*** Study material ***

(* ===== verification/Unicode.v ===== *)
(** Unicode text as the native core handles it: the UTF-8 decoder and encoder of
    the bundled utf8proc (Native/third_party/utf8proc/utf8proc.c,
    [utf8proc_iterate], [utf8proc_encode_char]) as definitions, its
    table-driven functions (normalisation, case, categories) as a class of
    operations, and the Unicode facts about them that the code relies on as a
    class of laws. *)
From S2P Require Import Prelude Text.
Local Open Scope Z_scope.

(** ** Decoding and encoding *)

Definition utf_cont (ch : Z) : bool := Z.land ch 0xc0 =? 0x80.

(** The next code point and the bytes it takes, at most four; nothing where the
    library returns zero or an error. *)
Definition utf8proc_iterate (s : bytes) : option (Z * nat) :=
  match byteZ <$> take 4 s with
  | [] => None
  | uc :: str =>
      if uc <? 0x80 then Some (uc, 1%nat) else
      if (uc <? 0xc2) || (0xf4 <? uc) then None else
      if uc <? 0xe0 then
        match str with
        | a :: _ =>
            if negb (utf_cont a) then None else
            Some (Z.lor (Z.shiftl (Z.land uc 0x1f) 6) (Z.land a 0x3f), 2%nat)
        | [] => None
        end
      else if uc <? 0xf0 then
        match str with
        | a :: b :: _ =>
            if negb (utf_cont a) || negb (utf_cont b) then None else
            if (uc =? 0xed) && (0x9f <? a) then None else
            let uc := Z.lor (Z.lor (Z.shiftl (Z.land uc 0xf) 12) (Z.shiftl (Z.land a 0x3f) 6))
                            (Z.land b 0x3f) in
            if uc <? 0x800 then None else Some (uc, 3%nat)
        | _ => None
        end
      else
        match str with
        | a :: b :: c :: _ =>
            if negb (utf_cont a) || negb (utf_cont b) || negb (utf_cont c) then None else
            if ((uc =? 0xf0) && (a <? 0x90)) || ((uc =? 0xf4) && (0x8f <? a)) then None else
            Some (Z.lor (Z.lor (Z.lor (Z.shiftl (Z.land uc 7) 18) (Z.shiftl (Z.land a 0x3f) 12))
                               (Z.shiftl (Z.land b 0x3f) 6)) (Z.land c 0x3f), 4%nat)
        | _ => None
        end
  end.

Definition utf8proc_encode_char (uc : Z) : bytes :=
  Zbyte <$>
    (if uc <? 0 then [] else
     if uc <? 0x80 then [uc] else
     if uc <? 0x800 then [0xC0 + Z.shiftr uc 6; 0x80 + Z.land uc 0x3F] else
     if uc <? 0x10000 then
       [0xE0 + Z.shiftr uc 12; 0x80 + Z.land (Z.shiftr uc 6) 0x3F; 0x80 + Z.land uc 0x3F] else
     if uc <? 0x110000 then
       [0xF0 + Z.shiftr uc 18; 0x80 + Z.land (Z.shiftr uc 12) 0x3F;
        0x80 + Z.land (Z.shiftr uc 6) 0x3F; 0x80 + Z.land uc 0x3F]
     else []).

(** A Unicode scalar value. *)
Definition scalar (c : Z) : bool :=
  (0 <=? c) && (c <? 0x110000) && negb ((0xd800 <=? c) && (c <=? 0xdfff)).

#[local] Ltac Zify.zify_post_hook ::= Z.to_euclidean_division_equations.

Lemma lor_add a b n : 0 <= n → 0 <= b < 2 ^ n → Z.lor (a * 2 ^ n) b = a * 2 ^ n + b.
Proof.
  intros Hn Hb. rewrite <-Z.add_lor_land.
  assert (Z.land (a * 2 ^ n) b = 0) as ->; [|lia].
  apply Z.bits_inj'. intros k Hk. rewrite Z.land_spec, Z.bits_0. destruct (decide (k < n)).
  - by rewrite Z.mul_pow2_bits_low.
  - rewrite <-(Z.mod_small b (2 ^ n)) by done. rewrite Z.mod_pow2_bits_high by lia.
    apply andb_false_r.
Qed.

Lemma land_low c n : 0 <= n → Z.land c (Z.ones n) = c mod 2 ^ n.
Proof. apply Z.land_ones. Qed.

(** A test of a byte holds when it holds of the 256 bytes. *)
Lemma byte_cases (P : Z → bool) :
  forallb (λ n, P (Z.of_nat n)) (seq 0 256) = true → ∀ b, 0 <= b < 256 → P b = true.
Proof.
  intros H b Hb. rewrite forallb_forall in H.
  rewrite <-(Z2Nat.id b) by lia. apply H. apply in_seq. lia.
Qed.

Lemma utf_cont_range b : 0 <= b < 256 → utf_cont b = (0x80 <=? b) && (b <? 0xc0).
Proof.
  intros Hb. apply eqb_true_iff.
  exact (byte_cases (λ b, eqb (utf_cont b) ((0x80 <=? b) && (b <? 0xc0)))
    ltac:(vm_compute; reflexivity) b Hb).
Qed.

(** The decoder and the encoder in arithmetic. *)
Definition point2 (a b : Z) : Z := a mod 32 * 64 + b mod 64.
Definition point3 (a b c : Z) : Z := (a mod 16 * 64 + b mod 64) * 64 + c mod 64.
Definition point4 (a b c d : Z) : Z :=
  ((a mod 8 * 64 + b mod 64) * 64 + c mod 64) * 64 + d mod 64.

Lemma point2_eq a b : Z.lor (Z.shiftl (Z.land a 0x1f) 6) (Z.land b 0x3f) = point2 a b.
Proof.
  change 0x1f with (Z.ones 5). change 0x3f with (Z.ones 6).
  rewrite !land_low, Z.shiftl_mul_pow2, lor_add by lia. reflexivity.
Qed.

Lemma point3_eq a b c :
  Z.lor (Z.lor (Z.shiftl (Z.land a 0xf) 12) (Z.shiftl (Z.land b 0x3f) 6)) (Z.land c 0x3f)
  = point3 a b c.
Proof.
  change 0xf with (Z.ones 4). change 0x3f with (Z.ones 6). change 12 with (6 + 6).
  rewrite <-Z.shiftl_shiftl, <-Z.shiftl_lor, !land_low, !Z.shiftl_mul_pow2, !lor_add by lia.
  reflexivity.
Qed.

Lemma point4_eq a b c d :
  Z.lor (Z.lor (Z.lor (Z.shiftl (Z.land a 7) 18) (Z.shiftl (Z.land b 0x3f) 12))
               (Z.shiftl (Z.land c 0x3f) 6)) (Z.land d 0x3f)
  = point4 a b c d.
Proof.
  change 7 with (Z.ones 3). change 0x3f with (Z.ones 6). change 18 with (6 + 6 + 6).
  change 12 with (6 + 6).
  rewrite <-!Z.shiftl_shiftl, <-!Z.shiftl_lor, !land_low, !Z.shiftl_mul_pow2, !lor_add by lia.
  reflexivity.
Qed.

Lemma encode_eq c : 0 <= c < 0x110000 →
  utf8proc_encode_char c = Zbyte <$>
    (if c <? 0x80 then [c] else
     if c <? 0x800 then [0xC0 + c / 64; 0x80 + c mod 64] else
     if c <? 0x10000 then [0xE0 + c / 4096; 0x80 + c / 64 mod 64; 0x80 + c mod 64] else
     [0xF0 + c / 262144; 0x80 + c / 4096 mod 64; 0x80 + c / 64 mod 64; 0x80 + c mod 64]).
Proof.
  intros Hc. unfold utf8proc_encode_char. rewrite (proj2 (Z.ltb_ge c 0)) by lia.
  rewrite (proj2 (Z.ltb_lt c 0x110000)) by lia. change 0x3F with (Z.ones 6).
  by rewrite !land_low, !Z.shiftr_div_pow2 by lia.
Qed.

Lemma byteZ_fmap l : Forall (λ z, 0 <= z < 256) l → byteZ <$> (Zbyte <$> l) = l.
Proof.
  induction 1 as [|z l Hz _ IH]; [done|]. rewrite !fmap_cons, IH, byteZ_Zbyte, u8_mod.
  by rewrite Z.mod_small by done.
Qed.

Ltac solve_if :=
  repeat match goal with
  | |- context [?a <? ?b] =>
      first [rewrite (proj2 (Z.ltb_lt a b)) by lia | rewrite (proj2 (Z.ltb_ge a b)) by lia]
  | |- context [?a =? ?b] =>
      first [rewrite (proj2 (Z.eqb_eq a b)) by lia | rewrite (proj2 (Z.eqb_neq a b)) by lia]
  | |- context [?a <=? ?b] =>
      first [rewrite (proj2 (Z.leb_le a b)) by lia | rewrite (proj2 (Z.leb_gt a b)) by lia]
  end.

(** What the encoder writes, the decoder reads. *)
Lemma iterate_encode c s : scalar c = true →
  utf8proc_iterate (utf8proc_encode_char c ++ s) = Some (c, length (utf8proc_encode_char c)).
Proof.
  unfold scalar. intros Hc. inv_ok. rewrite Z.leb_le, Z.ltb_lt in *.
  rewrite encode_eq by lia. unfold utf8proc_iterate.
  destruct (Z.ltb_spec c 0x80); [|destruct (Z.ltb_spec c 0x800);
    [|destruct (Z.ltb_spec c 0x10000)]];
    cbn [app length fmap list_fmap take]; rewrite !byteZ_Zbyte, !u8_mod, !Z.mod_small by lia;
    rewrite ?point2_eq, ?point3_eq, ?point4_eq;
    rewrite ?utf_cont_range by lia; cbv zeta; unfold point2, point3, point4.
  - by solve_if.
  - solve_if. cbn [negb orb andb]. do 2 f_equal. lia.
  - apply andb_false_iff in H0. rewrite !Z.leb_gt in H0. solve_if. cbn [negb orb andb].
    destruct (Z.eqb_spec (0xE0 + c / 4096) 0xed), (Z.ltb_spec 0x9f (0x80 + c / 64 mod 64));
      cbn [andb]; try lia; do 2 f_equal; lia.
  - solve_if. cbn [negb orb andb].
    destruct (Z.eqb_spec (0xF0 + c / 262144) 0xf0), (Z.eqb_spec (0xF0 + c / 262144) 0xf4),
      (Z.ltb_spec (0x80 + c / 4096 mod 64) 0x90), (Z.ltb_spec 0x8f (0x80 + c / 4096 mod 64));
      cbn [andb orb]; try lia; do 2 f_equal; lia.
Qed.

(** The encodings of decoded bytes. *)
Lemma encode_point1 a : 0 <= a < 0x80 → scalar a = true ∧ utf8proc_encode_char a = Zbyte <$> [a].
Proof.
  intros Ha. rewrite encode_eq by lia. unfold scalar. solve_if. split; [|done].
  destruct (Z.leb_spec 0xd800 a); [lia|done].
Qed.

Lemma encode_point2 a b : 0xc2 <= a < 0xe0 → 0x80 <= b < 0xc0 →
  scalar (point2 a b) = true ∧ utf8proc_encode_char (point2 a b) = Zbyte <$> [a; b].
Proof.
  intros Ha Hb. unfold point2. rewrite encode_eq by lia. unfold scalar. solve_if. split.
  - destruct (Z.leb_spec 0xd800 (a mod 32 * 64 + b mod 64)); [lia|done].
  - f_equal. f_equal; [lia|f_equal; lia].
Qed.

Lemma encode_point3 a b c : 0xe0 <= a < 0xf0 → 0x80 <= b < 0xc0 → 0x80 <= c < 0xc0 →
  0x800 <= point3 a b c → ¬ (a = 0xed ∧ 0x9f < b) →
  scalar (point3 a b c) = true ∧ utf8proc_encode_char (point3 a b c) = Zbyte <$> [a; b; c].
Proof.
  intros Ha Hb Hc Hlow Hs. unfold point3 in *. rewrite encode_eq by lia. unfold scalar. split.
  - apply andb_true_iff. split; [by solve_if|]. apply negb_true_iff, andb_false_iff.
    rewrite !Z.leb_gt. lia.
  - solve_if. f_equal. f_equal; [lia|f_equal; [lia|f_equal; lia]].
Qed.

Lemma encode_point4 a b c d : 0xf0 <= a <= 0xf4 → 0x80 <= b < 0xc0 → 0x80 <= c < 0xc0 →
  0x80 <= d < 0xc0 → ¬ (a = 0xf0 ∧ b < 0x90) → ¬ (a = 0xf4 ∧ 0x8f < b) →
  scalar (point4 a b c d) = true ∧ utf8proc_encode_char (point4 a b c d) = Zbyte <$> [a; b; c; d].
Proof.
  intros Ha Hb Hc Hd H0 H4. unfold point4 in *. rewrite encode_eq by lia. unfold scalar. split.
  - apply andb_true_iff. split; [by solve_if|]. apply negb_true_iff, andb_false_iff.
    rewrite !Z.leb_gt. lia.
  - solve_if. f_equal. f_equal; [lia|f_equal; [lia|f_equal; [lia|f_equal; lia]]].
Qed.

(** What the decoder reads is the encoding of a scalar value. *)
Lemma iterate_inv s c n : utf8proc_iterate s = Some (c, n) →
  scalar c = true ∧ ∃ rest, s = utf8proc_encode_char c ++ rest ∧ n = length (utf8proc_encode_char c).
Proof.
  intros E. cut (∃ l rest, s = (Zbyte <$> l) ++ rest ∧ n = length l ∧
    (scalar c = true ∧ utf8proc_encode_char c = Zbyte <$> l)).
  { intros (l & rest & -> & -> & Hc & ->). split; [done|]. exists rest. by rewrite length_fmap. }
  unfold utf8proc_iterate in E. destruct s as [|x s]; [done|].
  cbn [take fmap list_fmap] in E. pose proof (byteZ_range x) as Hx.
  destruct (Z.ltb_spec (byteZ x) 0x80); [|destruct (Z.ltb_spec (byteZ x) 0xc2); [done|];
    destruct (Z.ltb_spec 0xf4 (byteZ x)); [done|]; destruct (Z.ltb_spec (byteZ x) 0xe0);
    [|destruct (Z.ltb_spec (byteZ x) 0xf0)]]; cbn [orb] in E.
  - injection E as <- <-. exists [byteZ x], s. split; [cbn; by rewrite Zbyte_byteZ|split; [done|]]. apply encode_point1. lia.
  - destruct s as [|a s]; [done|]. cbn [take fmap list_fmap] in E. pose proof (byteZ_range a).
    rewrite utf_cont_range, point2_eq in E by done.
    destruct (Z.leb_spec 0x80 (byteZ a)), (Z.ltb_spec (byteZ a) 0xc0); try done.
    injection E as <- <-. exists [byteZ x; byteZ a], s.
    split; [cbn; by rewrite !Zbyte_byteZ|split; [done|]]. apply encode_point2; lia.
  - destruct s as [|a [|b s]]; [done..|]. cbn [take fmap list_fmap] in E.
    pose proof (byteZ_range a). pose proof (byteZ_range b).
    rewrite !utf_cont_range, point3_eq in E by done. cbv zeta in E.
    destruct (Z.leb_spec 0x80 (byteZ a)), (Z.ltb_spec (byteZ a) 0xc0); try done.
    destruct (Z.leb_spec 0x80 (byteZ b)), (Z.ltb_spec (byteZ b) 0xc0); try done.
    cbn [andb negb orb] in E.
    destruct ((byteZ x =? 0xed) && (0x9f <? byteZ a)) eqn:Hs; [done|].
    destruct (Z.ltb_spec (point3 (byteZ x) (byteZ a) (byteZ b)) 0x800); [done|].
    injection E as <- <-. exists [byteZ x; byteZ a; byteZ b], s.
    split; [cbn; by rewrite !Zbyte_byteZ|split; [done|]].
    apply encode_point3; lia.
  - destruct s as [|a [|b [|d s]]]; [done..|]. cbn [take fmap list_fmap] in E.
    pose proof (byteZ_range a). pose proof (byteZ_range b). pose proof (byteZ_range d).
    rewrite !utf_cont_range, point4_eq in E by done.
    destruct (Z.leb_spec 0x80 (byteZ a)), (Z.ltb_spec (byteZ a) 0xc0); try done.
    destruct (Z.leb_spec 0x80 (byteZ b)), (Z.ltb_spec (byteZ b) 0xc0); try done.
    destruct (Z.leb_spec 0x80 (byteZ d)), (Z.ltb_spec (byteZ d) 0xc0); try done.
    cbn [andb negb orb] in E.
    destruct ((byteZ x =? 0xf0) && (byteZ a <? 0x90)) eqn:Hs1; [done|].
    destruct ((byteZ x =? 0xf4) && (0x8f <? byteZ a)) eqn:Hs2; [done|]. cbn [orb] in E.
    injection E as <- <-. exists [byteZ x; byteZ a; byteZ b; byteZ d], s.
    split; [cbn; by rewrite !Zbyte_byteZ|split; [done|]].
    apply encode_point4; lia.
Qed.

Lemma encode_nonempty c : scalar c = true → utf8proc_encode_char c ≠ [].
Proof.
  intros Hc E. pose proof (iterate_encode c [] Hc) as H. by rewrite E in H.
Qed.

(** The text of a sequence of code points. *)
Definition utf8 (points : list Z) : bytes := concat (utf8proc_encode_char <$> points).

Lemma utf8_app a b : utf8 (a ++ b) = utf8 a ++ utf8 b.
Proof. unfold utf8. by rewrite fmap_app, concat_app. Qed.

Lemma utf8_cons c l : utf8 (c :: l) = utf8proc_encode_char c ++ utf8 l.
Proof. done. Qed.

(** ASCII text: one byte per code point. *)
Definition is_ascii (c : ascii) : bool := byteZ c <? 128.

Lemma encode_ascii c : is_ascii c = true → utf8proc_encode_char (byteZ c) = [c].
Proof.
  unfold is_ascii. rewrite Z.ltb_lt. intros Hc. pose proof (byteZ_range c).
  rewrite (proj2 (encode_point1 (byteZ c) ltac:(lia))). cbn. by rewrite Zbyte_byteZ.
Qed.

(** Only ASCII code points are written in ASCII bytes. *)
Lemma encode_ascii_point q : Forall is_ascii (utf8proc_encode_char q) →
  utf8proc_encode_char q = [] ∨ (0 <= q < 128).
Proof.
  intros Ha. destruct (Z.ltb_spec q 0) as [Hq|Hq].
  { left. unfold utf8proc_encode_char. by rewrite (proj2 (Z.ltb_lt _ _) Hq). }
  destruct (Z.ltb_spec q 128); [by right|]. destruct (Z.ltb_spec q 0x110000) as [Hb|Hb].
  - exfalso. rewrite encode_eq in Ha by lia. rewrite (proj2 (Z.ltb_ge q 0x80)) in Ha by lia.
    destruct (Z.ltb_spec q 0x800), (Z.ltb_spec q 0x10000); csimpl in Ha;
      apply Forall_cons in Ha as [Ha _]; apply Is_true_true in Ha; unfold is_ascii in Ha;
      rewrite byteZ_Zbyte, u8_mod in Ha; apply Z.ltb_lt in Ha; revert Ha; lia.
  - left. unfold utf8proc_encode_char. rewrite (proj2 (Z.ltb_ge _ _) Hq).
    by rewrite !(proj2 (Z.ltb_ge _ _)) by lia.
Qed.
Lemma utf8_ascii s : Forall is_ascii s → utf8 (byteZ <$> s) = s.
Proof.
  induction 1 as [|c s Hc _ IH]; [done|]. rewrite fmap_cons, utf8_cons, IH.
  by rewrite encode_ascii by by apply Is_true_true.
Qed.

Lemma scalar_ascii c : is_ascii c = true → scalar (byteZ c) = true.
Proof.
  unfold is_ascii. rewrite Z.ltb_lt. intros Hc. pose proof (byteZ_range c).
  apply encode_point1. lia.
Qed.

(** ** The functions that read the Unicode tables *)

Inductive category := CC | ZS | ZL | ZP | OtherCategory.

#[export] Instance category_eq_dec : EqDecision category.
Proof. solve_decision. Defined.

(** [utf8proc_map] with [STABLE | COMPOSE], and [COMPAT] when the flag is set;
    nothing where it returns an error. *)
Class Utf8proc := {
  utf8proc_map : bool → bytes → option bytes;
  utf8proc_tolower : Z → Z;
  utf8proc_category : Z → category
}.

(** What Unicode promises of them (UAX 15: normalisation gives text, is
    idempotent, and a part of composed text is composed; ASCII is composed). *)
Class Utf8procLaws `{Utf8proc} : Prop := {
  map_text k s t : utf8proc_map k s = Some t → ∃ points, Forall scalar points ∧ t = utf8 points;
  map_idempotent s t : utf8proc_map false s = Some t → utf8proc_map false t = Some t;
  map_part a b c : Forall scalar (a ++ b ++ c) →
    utf8proc_map false (utf8 (a ++ b ++ c)) = Some (utf8 (a ++ b ++ c)) →
    utf8proc_map false (utf8 b) = Some (utf8 b);
  map_ascii k s : Forall is_ascii s → utf8proc_map k s = Some s;
  tolower_idempotent c : utf8proc_tolower (utf8proc_tolower c) = utf8proc_tolower c;
  category_ascii c : 33 <= c <= 126 → utf8proc_category c = OtherCategory
}.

***

## Work task
Your task is to restate, word for word, only those lines above that fall between the line holding "Lemma encode_eq c : 0 <= c < 0x110000 →" and the line holding "- apply andb_false_iff", inclusive.

## Answer to the problem
Lemma encode_eq c : 0 <= c < 0x110000 →
  utf8proc_encode_char c = Zbyte <$>
    (if c <? 0x80 then [c] else
     if c <? 0x800 then [0xC0 + c / 64; 0x80 + c mod 64] else
     if c <? 0x10000 then [0xE0 + c / 4096; 0x80 + c / 64 mod 64; 0x80 + c mod 64] else
     [0xF0 + c / 262144; 0x80 + c / 4096 mod 64; 0x80 + c / 64 mod 64; 0x80 + c mod 64]).
Proof.
  intros Hc. unfold utf8proc_encode_char. rewrite (proj2 (Z.ltb_ge c 0)) by lia.
  rewrite (proj2 (Z.ltb_lt c 0x110000)) by lia. change 0x3F with (Z.ones 6).
  by rewrite !land_low, !Z.shiftr_div_pow2 by lia.
Qed.

Lemma byteZ_fmap l : Forall (λ z, 0 <= z < 256) l → byteZ <$> (Zbyte <$> l) = l.
Proof.
  induction 1 as [|z l Hz _ IH]; [done|]. rewrite !fmap_cons, IH, byteZ_Zbyte, u8_mod.
  by rewrite Z.mod_small by done.
Qed.

Ltac solve_if :=
  repeat match goal with
  | |- context [?a <? ?b] =>
      first [rewrite (proj2 (Z.ltb_lt a b)) by lia | rewrite (proj2 (Z.ltb_ge a b)) by lia]
  | |- context [?a =? ?b] =>
      first [rewrite (proj2 (Z.eqb_eq a b)) by lia | rewrite (proj2 (Z.eqb_neq a b)) by lia]
  | |- context [?a <=? ?b] =>
      first [rewrite (proj2 (Z.leb_le a b)) by lia | rewrite (proj2 (Z.leb_gt a b)) by lia]
  end.

(** What the encoder writes, the decoder reads. *)
Lemma iterate_encode c s : scalar c = true →
  utf8proc_iterate (utf8proc_encode_char c ++ s) = Some (c, length (utf8proc_encode_char c)).
Proof.
  unfold scalar. intros Hc. inv_ok. rewrite Z.leb_le, Z.ltb_lt in *.
  rewrite encode_eq by lia. unfold utf8proc_iterate.
  destruct (Z.ltb_spec c 0x80); [|destruct (Z.ltb_spec c 0x800);
    [|destruct (Z.ltb_spec c 0x10000)]];
    cbn [app length fmap list_fmap take]; rewrite !byteZ_Zbyte, !u8_mod, !Z.mod_small by lia;
    rewrite ?point2_eq, ?point3_eq, ?point4_eq;
    rewrite ?utf_cont_range by lia; cbv zeta; unfold point2, point3, point4.
  - by solve_if.
  - solve_if. cbn [negb orb andb]. do 2 f_equal. lia.
  - apply andb_false_iff in H0. rewrite !Z.leb_gt in H0. solve_if. cbn [negb orb andb].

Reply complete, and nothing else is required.